RT-PCR and real-time qPCR
Total RNA was extracted from tumors (five biological replicates) using TRIzol reagent (Thermo Fisher). Five-hundred nanograms RNA was used for reversed transcription using Superscript VILO (Thermo Fisher). Real-time qPCR was performed with TaqMan probes listed in Supplementary Table, using an Applied Biosystems 7300 detection system. Gene expression was normalized to Actb transcript.
Tumors were snap-frozen in isopentane at −80°C, embedded in OCT (Sakura), and sectioned. Frozen 6-μm sections were fixed in 4% paraformaldehyde (Merck) or acetone (Sigma), blocked in 40% serum [20% goat serum (Serotec) and 20% horse serum (SVA, Sweden) or pig serum from Chemicon (Temacula)] and incubated with the following primary antibodies: monoclonal rat anti-mouse CD31 clones Mec 13.3 and 390 (BD Biosciences), monoclonal rat anti-mouse F4/80 (Serotec), polyclonal rabbit anti-mouse NG2 (Chemicon), mouse anti-α-smooth muscle actin (α-SMA) clone 1A4 FITC-conjugated (Sigma), and rat anti-Reticular Fibroblast Marker (RFM; Cederlane Laboratories). The following secondary antibodies were used: FITC-conjugated goat anti-rat IgG and Texas Red-conjugated goat anti-rabbit (Vector Laboratories). Exchange of primary and secondary antibodies for mouse or rabbit normal IgG or PBS was performed in all combinations necessary to establish the specificity of the observed staining. DAPI (4′,6-diamidino-2-phenylindole) from Sigma was used for nuclear staining. Images were retrieved with a Nikon Eclipse 90i microscope (Nikon Instruments). Image analysis and pixel quantification were performed with Photoshop (Adobe) and ImageJ (NIH, Bethesda, MD) software, respectively. The mean percentage of pixels per image was calculated from several images per investigated tumor. Colocalization data is presented as the percentage of CD31-positive pixels that colocalized with NG2, and vice versa.

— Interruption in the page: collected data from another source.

Lemma consoleintr_body_ok c s pend line :
  cview (cm_cons s) pend line -> 0 <= c < 256 ->
  plocks_free (mm_mach (cm_mm s)) -> length (procs (mm_mach (cm_mm s))) = NPROC ->
  exists s', consoleintr_body c s = Ok tt s' /\ handled c (edit c pend line) s s'.
Proof.
  intros V Hc Hf Hl. unfold consoleintr_body, edit.
  destruct (Z.eqb_spec c (Ctl 80)) as [->|N1].
  { rewrite decide_True by done. destruct (procdump_ok (mm_mach (cm_mm s))) as [l E].
    eexists. split; [by apply lift_ok|]. exists (cm_cons s), l. cbn. rewrite app_nil_r. by destruct s. }
  rewrite (decide_False (P := c = Ctl 80)) by done. destruct (Z.eqb_spec c (Ctl 85)) as [->|N2].
  { rewrite decide_True by done.
    destruct (kill_line_ok (S (Z.to_nat INPUT_BUF_SIZE)) s pend line) as (k' & E & V' & T & X); [done| |].
    { pose proof (rq_fit _ _ _ _ _ (cv_ring _ _ _ V)) as H. rewrite length_app in H. lia. }
    eexists. split; [exact E|]. by apply handled_quiet. }
  rewrite (decide_False (P := c = Ctl 85)) by done.
  destruct (decide (c = Ctl 72 \/ c = 127)) as [B|B].
  { replace (_ || _) with true by (symmetry; rewrite orb_true_iff, !Z.eqb_eq; tauto).
    erewrite bind_ok by apply get_cons_ok. rewrite (cview_line _ _ _ V).
    destruct line as [|x line _] using rev_ind.
    - rewrite decide_True, bool_decide_true by done. exists s. split; [done|].
      replace s with (s <| cm_cons := cm_cons s |>) at 2 by (by destruct s).
      apply handled_quiet; cbn; by rewrite ?app_nil_r.
    - rewrite (decide_False (P := line ++ [x] = [])), bool_decide_false by (by destruct line). cbn [negb when].
      erewrite bind_ok by apply upd_cons_ok. rewrite consputc_rubout. eexists. split; [done|].
      rewrite removelast_last. apply (handled_quiet c (mkedited pend line rubout false) s); try done.
      apply cview_tx. by apply cview_unpush in V as [_ V]. }
  replace (_ || _) with false by (symmetry; rewrite orb_false_iff, !Z.eqb_neq; tauto).
  erewrite bind_ok by apply get_cons_ok. rewrite (cview_count _ _ _ V).
  pose proof (rq_fit _ _ _ _ _ (cv_ring _ _ _ V)) as Hfit.
  destruct (decide (c = 0 \/ _)) as [D|D].
  { replace (_ && _) with false by (symmetry; rewrite andb_false_iff, negb_false_iff, Z.eqb_eq, Z.ltb_ge; lia).
    exists s. split; [done|]. replace s with (s <| cm_cons := cm_cons s |>) at 2 by (by destruct s).
    apply handled_quiet; cbn; by rewrite ?app_nil_r. }
  replace (_ && _) with true by (symmetry; rewrite andb_true_iff, negb_true_iff, Z.eqb_neq, Z.ltb_lt; lia).
  cbn [when]. cbv zeta.
  replace (if c =? carriage_return then newline else c)
    with (if decide (c = carriage_return) then newline else c) by
    (destruct (Z.eqb_spec c carriage_return); by case_decide).
  destruct (insert_char_ok (if decide (c = carriage_return) then newline else c) s pend line)
    as (s' & E & H); try done; [case_decide; [unfold newline|]; lia|lia|].
  exists s'. split; [exact E|]. apply H.
Qed.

STI571 treatment increased exchange between plasma and interstitial fluid in KAT-4/HT-29 experimental carcinoma
MRI was used to determine wash-in and wash-out characteristics in KAT-4/HT-29 carcinomas. The average volumes of the investigated KAT-4/HT-29 carcinomas as determined by MRI were not different between the STI571-treated (0.14 ± 0.12 mL, n = 9) and the control group (0.15 ± 0.08 mL, n = 8). The distribution of the low-molecular weight MRI contrast agent Omniscan within the extracellular fluid of experimental carcinomas was followed during a 60- to 80-minute time course per tumor. Omniscan quickly and freely distributes to the extracellular space where its elimination tends to be rapid and complete (29). The contrast signal confidently represents extracellular fluid as uptake by cultured cells has been shown to be ineffective and requires prolonged incubation times (30). Dynamic contrast–enhanced MRI data were recorded and analyzed for each individual pixel. Contrast enhancement in the pixels followed time courses which fit best either with biexponential, monoexponential, or linear enhancement curves as exemplified in Fig. 1. The total number of pixels having significant signal enhancement from all STI571-treated (n = 9) and control (n = 8) tumors, respectively, were pooled and compared. Thus, a total of approximately 33,000 pixels from the STI571-treated group and approximately 25,000 from the control group were examined. A majority of the pixels in both groups followed a biexponential enhancement curve (Fig. 1A), around 11% to 12% followed a monoexponential (Fig. 1B), and less than 7.5% followed a linear enhancement curve (Fig. 1C). In these distributions, no significant differences were recorded between the treatment and control group. On the other hand, STI571-treated carcinomas displayed significant increases in time constants in pixels following monoexponential wash-in enhancement curves (Fig. 2A) and biexponential wash-in (Fig. 2B) and wash-out (Fig. 2C) enhancement curves (P < 0.001 in Fig. 2A–C). Furthermore, the pixels best described by monoexponential uptake enhancement curves revealed a significant shift toward higher signal amplitudes (Fig. 2D, P < 0.001), indicating an increased uptake after STI571 treatment. When biexponential wash-out time constants per tumor were compared between the groups the STI571-treated tumors displayed a significantly higher average (Fig. 2F, P = 0.047). Together, the data show that STI571 treatment increased the dynamic exchange of solutes between blood and carcinoma tissue.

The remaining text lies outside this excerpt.